Perjalanan menuju ke tempat tersebut adalah tantangan tersendiri, apalagi bagi pengendara motor, karena memang jalannya yang menanjak dan berkelok. Jika memang kendaraan Anda tidak kuat jalan di tanjakan, lebih baik urungkan niat Anda. Karena memang jalannya memang sangat menanjak, jika memaksakan diri sangat beresiko motor tidak kuat. Tetapi jika Anda sampai, Anda tidak akan kecewa, pemandangan nya indah dan udaranya sejuk.

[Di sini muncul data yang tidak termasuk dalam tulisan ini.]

(* ===== verification/ClassInit.v ===== *)
(** * Hooks survive class initialization and native registration

    The theorems about [ClassLinker.v] and [MirrorClass.v]: whatever the
    runtime does to the entry points of a class it initializes, or to the
    native methods it registers, the entry points of hooked methods are the
    same afterwards and the new code reaches the backups.  For native
    registration the runtime may change any native method the call names; that
    the constructor of [Updater] saves those that are hooked is proved here. *)

From S2P Require Import Prelude Memory Platform ArtMethod Records Vm MirrorClass ClassLinker.

Section restore.
Context (c : Config) (bridge : Z) (interp : option (Z → Methods → Methods)).
Implicit Types (v : Vm) (t m old : Z).

(** The runtime's [SetEntryPointsToInterpreter] writes the method it is given. *)
Definition interpreter_frame : Prop :=
  ∀ f m h t, interp = Some f → t ≠ m → f m h t = h t.
Hypothesis frame : interpreter_frame.

Lemma SetEntryPointsToInterpreter_registry m v :
  registry (SetEntryPointsToInterpreter c bridge interp m v).2 = registry v.
Proof. unfold SetEntryPointsToInterpreter. repeat case_match; done. Qed.

Lemma SetEntryPointsToInterpreter_other m v t :
  t ≠ m → methods (SetEntryPointsToInterpreter c bridge interp m v).2 t = methods v t.
Proof.
  intros Hne. unfold SetEntryPointsToInterpreter. repeat case_match; simpl; try done.
  - by apply SetEntryPoint_other.
  - by eapply frame.
Qed.

Lemma restore_one_registry v p : registry (restore_one c bridge interp v p) = registry v.
Proof.
  destruct p as [m old]. unfold restore_one. repeat case_match; try done.
  by rewrite SetEntryPointsToInterpreter_registry.
Qed.

(** Re-deoptimization touches the method only. *)
Lemma restore_deoptimized_other (v : Vm) m old (b1 b2 : bool) t :
  t ≠ m →
  entry_point (methods (
    let v' := on_methods (SetEntryPoint c m old) v in
    if b1 then if b2 then (SetEntryPointsToInterpreter c bridge interp m v').2 else v' else v') t) =
  entry_point (methods v t).
Proof.
  intros Hne. destruct b1, b2; cbn zeta iota; rewrite ?SetEntryPointsToInterpreter_other by done;
    simpl; by rewrite SetEntryPoint_other.
Qed.

(** The loop body on a hooked method and on its backup. *)
Lemma restore_one_hooked v m old t :
  registry_ok (registry v) → hooked v t →
  entry_of (restore_one c bridge interp v (m, old)) t =
    if decide (t = m) then old else entry_of v t.
Proof.
  intros Hr Ht. unfold restore_one, entry_of, GetEntryPoint. simpl.
  destruct (Z.eqb_spec (IsHooked (registry v) m) 0) as [Hm|Hm]; simpl.
  - assert (t ≠ m) as Hne by (intros ->; by apply (hooked_IsHooked v m Hr)).
    rewrite decide_False by done.
    by apply restore_deoptimized_other.
  - assert (hooked v m) as Hhm by (by apply hooked_IsHooked).
    assert (t ≠ IsHooked (registry v) m) as Hne
      by (intros ->; by apply (backup_not_hooked v m Hr Hhm)).
    repeat case_match; simpl; rewrite ?(SetEntryPoint_other _ (IsHooked _ _)) by done;
      subst; rewrite ?SetEntryPoint_entry, ?SetEntryPoint_other by done; done.
Qed.

Lemma restore_one_backup v m old t :
  registry_ok (registry v) → hooked v t → IsHooked (registry v) t ≠ m →
  entry_of (restore_one c bridge interp v (m, old)) (IsHooked (registry v) t) =
    if decide (t = m ∧ IsDeoptimized (registry v) m = false ∧ entry_of v m ≠ old)
    then entry_of v m else entry_of v (IsHooked (registry v) t).
Proof.
  intros Hr Ht Hb. unfold restore_one, entry_of, GetEntryPoint. simpl.
  destruct (Z.eqb_spec (IsHooked (registry v) m) 0) as [Hm|Hm]; simpl.
  - assert (t ≠ m) as Hne by (intros ->; by apply (hooked_IsHooked v m Hr)).
    rewrite decide_False by naive_solver.
    by apply restore_deoptimized_other.
  - destruct (decide (t = m)) as [->|Hne].
    + destruct (IsDeoptimized (registry v) m); simpl.
      { rewrite decide_False by naive_solver. by rewrite SetEntryPoint_other. }
      destruct (Z.eqb_spec (entry_point (methods v m)) old); simpl.
      * rewrite decide_False by naive_solver. by rewrite SetEntryPoint_other.
      * rewrite decide_True by done. by rewrite SetEntryPoint_entry.
    + rewrite decide_False by naive_solver.
      assert (IsHooked (registry v) t ≠ IsHooked (registry v) m) as Hinj.
      { intros E. apply Hne. apply (IsHooked_inj _ Hr); [done|]. by apply hooked_IsHooked. }
      repeat case_match; simpl; rewrite ?(SetEntryPoint_other _ (IsHooked _ _)) by done;
        by rewrite SetEntryPoint_other.
Qed.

Tiket masuk Rp 7.000, bayar di loket, lalu untuk adat di tempat tersbut, pengunjung harus mengenakan kain jarik/batik. Selain sebagai tempat wisata, candi cetho juga sebagai tempat wisata.
Sebelum masuk, kita disuguhi beberapa anak tangga, tidak capek kok, cuma beberapa tetapi ya cukup lah untuk pemanasan, sambil berfoto foto untuk menghilangkan lelah.
masuk ke dalam kita akan di suguhi pemandangan yang eksotis, candi ini memang tak semegah borobudur atau prambanan, tetapi candi ini menyuguhi hal yang lain, bentuk candi yang berundak, pemandangan yang indah dan udara yang sejuk, serta karya seni yang tak terpikirkan.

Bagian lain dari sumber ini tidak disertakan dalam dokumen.